» TASK
Transcribe the records below. Leave every line exactly as written.

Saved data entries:

(* ===== verification/CommandSpec.v ===== *)
(** What the commands on blocks rely on: the tips of a tree, the marks of a branch,
    and that a reorganization never clears a mark. *)

From stdpp Require Import gmap fin_maps.
From S2P Require Import Prelude Slices ScriptError Opcodes Tokenizer Vlq Compress WireCommon MsgTx MsgBlock Script Crypto SigHash SigCache EngineState SigCheck OpcodeExec Engine EngineInv BtcUtil Merkle WorkMath BlockIndex Difficulty TxRules Validate UtxoView Supply Bucket Chainio SizeHelper UtxoCache ChainView Threshold ScriptVal Connect ConnectSpec Votes ReorgView Chain ChainInv ChainSpec Commands.
#[local] Open Scope Z_scope.

(** * The tips of a tree *)

Section Tips.
Context (T : gmap bytes blockNode) (HT : block_tree T) (nodes : chainView) (t : blockNode).
Context (Hpath : is_path T nodes t) (Hbound : height t < 2 ^ 31 - 1).
Context (range : nodes_range) (Hrange : forall m, range m ≡ₚ map_to_list m).

Lemma contains_branch n : in_tree T n -> contains nodes n = true <-> n ∈ branch t.
Proof.
  intros Hn. pose proof (path_tip T nodes t Hpath) as Ht. rewrite (contains_path T HT nodes t n Hpath Hbound Hn). split.
  - intros [_ Hat]. exact (back_branch _ _ _ Hat).
  - intros Hb. split; [exact (proj2 (branch_tree T HT t n Ht Hb)) | exact (branch_at T HT t n Ht Hb)].
Qed.

(** A node that is not in the best chain has a parent. *)
Lemma off_parent n : in_tree T n -> n ∉ branch t -> exists p, parent n = Some p /\ in_tree T p.
Proof.
  intros Hn Hoff. pose proof (path_tip T nodes t Hpath) as Ht.
  destruct (parent n) as [p |] eqn:Hp; [exists p; split; [done | exact (in_tree_parent T HT n p Hn Hp)] |]. destruct Hoff.
  assert (Hz : height n = 0) by (apply root_height; [now apply (in_tree_ok T HT) | done]).
  pose proof (in_tree_root T HT t n Ht Hn) as Heq. rewrite <- Hz in Heq at 2. rewrite at_height_self in Heq.
  exact (back_branch _ _ _ Heq).
Qed.

Definition off (n : blockNode) : Prop := contains nodes n = false.

Lemma off_branch n : in_tree T n -> off n <-> n ∉ branch t.
Proof. intros Hn. unfold off. rewrite <- (contains_branch n Hn). symmetry. apply not_true_iff_false. Qed.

» SOLUTION FOR THIS EXERCISE
(* ===== verification/CommandSpec.v ===== *)
(** What the commands on blocks rely on: the tips of a tree, the marks of a branch,
    and that a reorganization never clears a mark. *)

From stdpp Require Import gmap fin_maps.
From S2P Require Import Prelude Slices ScriptError Opcodes Tokenizer Vlq Compress WireCommon MsgTx MsgBlock Script Crypto SigHash SigCache EngineState SigCheck OpcodeExec Engine EngineInv BtcUtil Merkle WorkMath BlockIndex Difficulty TxRules Validate UtxoView Supply Bucket Chainio SizeHelper UtxoCache ChainView Threshold ScriptVal Connect ConnectSpec Votes ReorgView Chain ChainInv ChainSpec Commands.
#[local] Open Scope Z_scope.

(** * The tips of a tree *)

Section Tips.
Context (T : gmap bytes blockNode) (HT : block_tree T) (nodes : chainView) (t : blockNode).
Context (Hpath : is_path T nodes t) (Hbound : height t < 2 ^ 31 - 1).
Context (range : nodes_range) (Hrange : forall m, range m ≡ₚ map_to_list m).

Lemma contains_branch n : in_tree T n -> contains nodes n = true <-> n ∈ branch t.
Proof.
  intros Hn. pose proof (path_tip T nodes t Hpath) as Ht. rewrite (contains_path T HT nodes t n Hpath Hbound Hn). split.
  - intros [_ Hat]. exact (back_branch _ _ _ Hat).
  - intros Hb. split; [exact (proj2 (branch_tree T HT t n Ht Hb)) | exact (branch_at T HT t n Ht Hb)].
Qed.

(** A node that is not in the best chain has a parent. *)
Lemma off_parent n : in_tree T n -> n ∉ branch t -> exists p, parent n = Some p /\ in_tree T p.
Proof.
  intros Hn Hoff. pose proof (path_tip T nodes t Hpath) as Ht.
  destruct (parent n) as [p |] eqn:Hp; [exists p; split; [done | exact (in_tree_parent T HT n p Hn Hp)] |]. destruct Hoff.
  assert (Hz : height n = 0) by (apply root_height; [now apply (in_tree_ok T HT) | done]).
  pose proof (in_tree_root T HT t n Ht Hn) as Heq. rewrite <- Hz in Heq at 2. rewrite at_height_self in Heq.
  exact (back_branch _ _ _ Heq).
Qed.

Definition off (n : blockNode) : Prop := contains nodes n = false.

Lemma off_branch n : in_tree T n -> off n <-> n ∉ branch t.
Proof. intros Hn. unfold off. rewrite <- (contains_branch n Hn). symmetry. apply not_true_iff_false. Qed.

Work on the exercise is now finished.